====== INFORMATION PROVIDED ======
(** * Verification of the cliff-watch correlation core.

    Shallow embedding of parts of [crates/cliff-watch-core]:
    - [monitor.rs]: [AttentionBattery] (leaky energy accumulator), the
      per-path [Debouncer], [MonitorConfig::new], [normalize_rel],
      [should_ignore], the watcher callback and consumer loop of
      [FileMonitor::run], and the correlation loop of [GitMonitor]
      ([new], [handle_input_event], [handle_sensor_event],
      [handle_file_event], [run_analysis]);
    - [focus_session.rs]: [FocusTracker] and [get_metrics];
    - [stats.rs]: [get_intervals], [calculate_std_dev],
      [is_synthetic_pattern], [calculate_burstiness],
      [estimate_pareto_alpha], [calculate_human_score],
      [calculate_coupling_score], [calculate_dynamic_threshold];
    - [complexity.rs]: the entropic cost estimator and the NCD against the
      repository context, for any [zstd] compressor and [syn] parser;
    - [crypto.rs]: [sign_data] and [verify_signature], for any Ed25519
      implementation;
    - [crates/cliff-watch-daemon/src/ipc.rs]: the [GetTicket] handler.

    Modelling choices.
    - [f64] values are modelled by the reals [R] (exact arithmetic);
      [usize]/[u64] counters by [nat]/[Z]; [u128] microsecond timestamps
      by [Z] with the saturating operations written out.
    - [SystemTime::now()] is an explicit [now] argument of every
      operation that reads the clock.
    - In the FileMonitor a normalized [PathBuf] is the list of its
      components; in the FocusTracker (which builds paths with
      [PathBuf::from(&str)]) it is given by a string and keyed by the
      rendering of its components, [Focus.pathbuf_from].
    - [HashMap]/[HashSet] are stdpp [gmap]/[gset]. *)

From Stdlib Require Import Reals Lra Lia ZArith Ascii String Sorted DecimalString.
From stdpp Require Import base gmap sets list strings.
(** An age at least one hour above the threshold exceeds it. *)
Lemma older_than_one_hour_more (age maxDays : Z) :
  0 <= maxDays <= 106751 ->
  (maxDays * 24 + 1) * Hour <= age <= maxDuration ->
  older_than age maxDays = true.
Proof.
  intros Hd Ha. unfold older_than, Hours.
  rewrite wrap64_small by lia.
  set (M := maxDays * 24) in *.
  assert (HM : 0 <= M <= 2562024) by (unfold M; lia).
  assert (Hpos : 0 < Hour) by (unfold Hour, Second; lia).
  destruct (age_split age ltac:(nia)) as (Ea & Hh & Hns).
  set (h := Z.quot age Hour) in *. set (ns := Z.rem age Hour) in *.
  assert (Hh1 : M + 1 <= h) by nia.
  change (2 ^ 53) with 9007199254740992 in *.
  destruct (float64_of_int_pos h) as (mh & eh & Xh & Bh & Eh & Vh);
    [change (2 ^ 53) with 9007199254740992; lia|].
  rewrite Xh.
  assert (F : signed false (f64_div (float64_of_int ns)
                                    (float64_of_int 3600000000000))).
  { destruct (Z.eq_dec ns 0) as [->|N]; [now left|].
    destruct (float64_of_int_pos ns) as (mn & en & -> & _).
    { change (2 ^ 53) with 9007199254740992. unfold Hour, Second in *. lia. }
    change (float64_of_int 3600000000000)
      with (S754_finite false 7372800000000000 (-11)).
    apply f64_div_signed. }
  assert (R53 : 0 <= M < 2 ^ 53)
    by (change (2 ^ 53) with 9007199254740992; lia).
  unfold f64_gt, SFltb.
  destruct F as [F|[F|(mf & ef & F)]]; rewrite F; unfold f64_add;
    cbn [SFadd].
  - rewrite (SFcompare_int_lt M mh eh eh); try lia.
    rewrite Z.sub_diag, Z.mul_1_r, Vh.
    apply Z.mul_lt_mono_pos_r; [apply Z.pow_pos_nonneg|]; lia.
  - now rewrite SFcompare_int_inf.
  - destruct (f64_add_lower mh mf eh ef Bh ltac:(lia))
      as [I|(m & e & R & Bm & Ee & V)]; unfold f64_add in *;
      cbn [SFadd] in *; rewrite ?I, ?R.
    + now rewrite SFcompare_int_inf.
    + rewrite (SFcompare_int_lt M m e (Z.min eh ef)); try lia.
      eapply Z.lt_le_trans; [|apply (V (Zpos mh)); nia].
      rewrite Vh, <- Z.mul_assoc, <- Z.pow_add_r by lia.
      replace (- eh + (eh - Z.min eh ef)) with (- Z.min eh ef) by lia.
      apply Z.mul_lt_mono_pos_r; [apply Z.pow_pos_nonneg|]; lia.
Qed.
======
====== INFORMATION PROVIDED ======
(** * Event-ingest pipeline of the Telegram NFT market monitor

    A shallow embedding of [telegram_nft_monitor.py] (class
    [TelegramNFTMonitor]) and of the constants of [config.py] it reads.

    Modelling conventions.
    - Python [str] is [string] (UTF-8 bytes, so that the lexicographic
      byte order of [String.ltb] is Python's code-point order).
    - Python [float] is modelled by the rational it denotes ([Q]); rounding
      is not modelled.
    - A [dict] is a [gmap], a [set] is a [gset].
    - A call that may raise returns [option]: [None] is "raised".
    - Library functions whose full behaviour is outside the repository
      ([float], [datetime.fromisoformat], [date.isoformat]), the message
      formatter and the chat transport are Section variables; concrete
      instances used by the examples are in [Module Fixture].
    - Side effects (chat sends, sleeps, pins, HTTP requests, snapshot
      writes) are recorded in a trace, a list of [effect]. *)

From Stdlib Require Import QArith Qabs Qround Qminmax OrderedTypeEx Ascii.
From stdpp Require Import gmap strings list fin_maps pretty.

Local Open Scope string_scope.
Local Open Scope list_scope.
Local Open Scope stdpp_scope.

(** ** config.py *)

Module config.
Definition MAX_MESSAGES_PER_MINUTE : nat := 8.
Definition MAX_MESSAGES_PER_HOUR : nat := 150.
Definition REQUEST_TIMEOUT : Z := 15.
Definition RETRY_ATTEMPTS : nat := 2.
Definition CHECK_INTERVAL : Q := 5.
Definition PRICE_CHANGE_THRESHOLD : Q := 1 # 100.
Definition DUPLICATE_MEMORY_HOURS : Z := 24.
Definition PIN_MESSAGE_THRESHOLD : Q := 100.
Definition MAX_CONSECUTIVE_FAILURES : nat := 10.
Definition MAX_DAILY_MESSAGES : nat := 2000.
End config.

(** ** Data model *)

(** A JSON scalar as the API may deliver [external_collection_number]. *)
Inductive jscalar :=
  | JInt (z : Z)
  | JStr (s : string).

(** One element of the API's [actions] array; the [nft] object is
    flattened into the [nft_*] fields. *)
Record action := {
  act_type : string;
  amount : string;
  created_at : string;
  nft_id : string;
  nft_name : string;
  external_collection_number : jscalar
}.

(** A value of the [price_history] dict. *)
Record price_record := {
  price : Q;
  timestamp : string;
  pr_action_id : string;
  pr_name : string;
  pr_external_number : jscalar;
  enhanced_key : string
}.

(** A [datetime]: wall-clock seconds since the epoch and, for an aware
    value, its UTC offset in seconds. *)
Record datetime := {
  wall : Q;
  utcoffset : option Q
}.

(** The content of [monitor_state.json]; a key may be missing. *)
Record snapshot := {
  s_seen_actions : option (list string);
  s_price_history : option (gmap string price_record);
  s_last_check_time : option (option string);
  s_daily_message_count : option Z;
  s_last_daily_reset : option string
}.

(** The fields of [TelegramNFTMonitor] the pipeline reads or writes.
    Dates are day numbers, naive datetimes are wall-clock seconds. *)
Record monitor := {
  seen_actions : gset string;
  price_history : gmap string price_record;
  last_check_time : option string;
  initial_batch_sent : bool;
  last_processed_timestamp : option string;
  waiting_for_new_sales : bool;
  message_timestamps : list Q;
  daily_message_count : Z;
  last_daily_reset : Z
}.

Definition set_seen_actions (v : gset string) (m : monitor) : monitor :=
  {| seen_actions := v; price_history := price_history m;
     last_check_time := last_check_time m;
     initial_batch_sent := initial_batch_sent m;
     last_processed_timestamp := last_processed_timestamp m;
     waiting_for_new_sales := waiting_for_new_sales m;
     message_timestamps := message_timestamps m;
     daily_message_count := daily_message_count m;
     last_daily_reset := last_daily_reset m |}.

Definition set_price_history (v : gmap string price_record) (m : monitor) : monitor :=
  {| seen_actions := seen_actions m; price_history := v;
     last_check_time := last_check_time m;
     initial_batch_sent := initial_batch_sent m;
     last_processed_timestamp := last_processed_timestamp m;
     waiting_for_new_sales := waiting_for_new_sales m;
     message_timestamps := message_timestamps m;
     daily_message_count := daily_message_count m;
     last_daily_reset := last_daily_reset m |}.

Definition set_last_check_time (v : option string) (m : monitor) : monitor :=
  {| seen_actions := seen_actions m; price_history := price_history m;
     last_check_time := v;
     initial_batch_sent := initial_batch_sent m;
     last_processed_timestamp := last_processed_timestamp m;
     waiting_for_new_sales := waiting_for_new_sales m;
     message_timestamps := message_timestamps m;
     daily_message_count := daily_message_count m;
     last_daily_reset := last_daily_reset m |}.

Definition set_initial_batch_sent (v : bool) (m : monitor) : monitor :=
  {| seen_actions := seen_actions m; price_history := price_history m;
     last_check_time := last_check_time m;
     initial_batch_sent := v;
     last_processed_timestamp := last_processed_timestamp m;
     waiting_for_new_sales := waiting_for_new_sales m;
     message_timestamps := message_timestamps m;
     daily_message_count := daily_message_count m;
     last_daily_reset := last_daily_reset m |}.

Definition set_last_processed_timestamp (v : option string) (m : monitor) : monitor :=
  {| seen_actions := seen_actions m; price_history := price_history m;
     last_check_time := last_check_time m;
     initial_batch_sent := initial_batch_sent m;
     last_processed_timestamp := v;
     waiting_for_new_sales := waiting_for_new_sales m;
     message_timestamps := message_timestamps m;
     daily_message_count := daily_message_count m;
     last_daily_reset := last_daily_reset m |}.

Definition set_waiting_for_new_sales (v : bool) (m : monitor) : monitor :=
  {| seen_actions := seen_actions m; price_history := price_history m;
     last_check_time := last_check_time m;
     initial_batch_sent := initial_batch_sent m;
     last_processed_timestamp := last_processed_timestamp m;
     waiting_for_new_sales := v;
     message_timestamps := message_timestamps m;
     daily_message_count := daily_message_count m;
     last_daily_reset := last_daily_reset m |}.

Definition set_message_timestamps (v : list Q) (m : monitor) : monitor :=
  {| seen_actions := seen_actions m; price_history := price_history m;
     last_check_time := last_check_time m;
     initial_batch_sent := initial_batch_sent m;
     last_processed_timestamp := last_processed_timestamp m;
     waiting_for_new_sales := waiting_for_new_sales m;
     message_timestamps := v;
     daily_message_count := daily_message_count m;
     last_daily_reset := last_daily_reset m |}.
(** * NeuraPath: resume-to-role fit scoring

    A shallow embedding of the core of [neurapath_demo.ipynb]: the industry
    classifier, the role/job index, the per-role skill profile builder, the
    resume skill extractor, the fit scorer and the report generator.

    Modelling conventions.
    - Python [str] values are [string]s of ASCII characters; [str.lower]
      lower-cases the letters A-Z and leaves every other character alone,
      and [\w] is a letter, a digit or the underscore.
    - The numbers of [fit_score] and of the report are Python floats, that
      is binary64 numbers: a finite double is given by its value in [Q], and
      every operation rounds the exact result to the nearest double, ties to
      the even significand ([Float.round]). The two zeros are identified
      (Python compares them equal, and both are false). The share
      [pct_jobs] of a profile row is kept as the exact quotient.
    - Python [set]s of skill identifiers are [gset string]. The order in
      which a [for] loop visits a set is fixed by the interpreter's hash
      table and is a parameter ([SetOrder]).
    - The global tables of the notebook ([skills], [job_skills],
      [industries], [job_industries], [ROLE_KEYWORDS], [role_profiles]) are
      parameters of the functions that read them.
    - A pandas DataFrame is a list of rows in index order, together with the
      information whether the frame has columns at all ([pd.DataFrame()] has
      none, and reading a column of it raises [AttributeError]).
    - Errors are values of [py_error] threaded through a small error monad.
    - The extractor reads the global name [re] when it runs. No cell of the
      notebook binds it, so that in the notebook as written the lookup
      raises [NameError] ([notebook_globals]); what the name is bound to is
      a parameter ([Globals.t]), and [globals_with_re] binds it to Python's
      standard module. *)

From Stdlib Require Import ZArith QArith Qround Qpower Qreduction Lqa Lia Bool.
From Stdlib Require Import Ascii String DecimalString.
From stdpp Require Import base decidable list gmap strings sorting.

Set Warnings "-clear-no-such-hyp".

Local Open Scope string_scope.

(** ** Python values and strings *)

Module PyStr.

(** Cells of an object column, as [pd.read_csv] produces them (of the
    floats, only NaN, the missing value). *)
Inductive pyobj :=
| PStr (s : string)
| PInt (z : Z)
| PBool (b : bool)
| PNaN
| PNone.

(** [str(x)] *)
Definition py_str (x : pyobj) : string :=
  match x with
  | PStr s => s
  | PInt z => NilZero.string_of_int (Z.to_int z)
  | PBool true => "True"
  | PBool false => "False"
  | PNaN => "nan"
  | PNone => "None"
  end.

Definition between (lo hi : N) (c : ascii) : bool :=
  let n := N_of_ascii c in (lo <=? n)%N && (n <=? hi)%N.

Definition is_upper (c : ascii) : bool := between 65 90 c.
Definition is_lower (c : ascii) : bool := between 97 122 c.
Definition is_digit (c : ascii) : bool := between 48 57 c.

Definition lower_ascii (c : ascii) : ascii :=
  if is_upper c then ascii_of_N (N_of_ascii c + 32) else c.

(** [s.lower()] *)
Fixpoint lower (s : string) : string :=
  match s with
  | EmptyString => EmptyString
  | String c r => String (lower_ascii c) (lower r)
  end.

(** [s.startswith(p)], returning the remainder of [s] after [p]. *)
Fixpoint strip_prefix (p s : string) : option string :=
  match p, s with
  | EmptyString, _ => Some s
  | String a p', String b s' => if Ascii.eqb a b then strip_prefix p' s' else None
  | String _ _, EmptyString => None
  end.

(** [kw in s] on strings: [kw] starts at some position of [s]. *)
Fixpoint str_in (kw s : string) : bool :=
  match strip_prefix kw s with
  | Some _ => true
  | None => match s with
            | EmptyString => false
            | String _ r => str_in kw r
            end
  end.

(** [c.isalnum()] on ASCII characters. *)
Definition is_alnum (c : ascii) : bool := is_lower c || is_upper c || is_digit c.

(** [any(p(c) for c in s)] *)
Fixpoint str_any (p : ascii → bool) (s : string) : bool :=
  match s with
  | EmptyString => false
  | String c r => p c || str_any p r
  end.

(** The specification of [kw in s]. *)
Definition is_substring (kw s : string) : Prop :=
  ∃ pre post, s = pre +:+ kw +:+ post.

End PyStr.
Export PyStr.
======
AIM OF THE TASK
Search term "true": return each line of the data that contains it.

RESULT OF THIS TASK
  older_than age maxDays = true.
  | PBool true => "True"
  | Some _ => true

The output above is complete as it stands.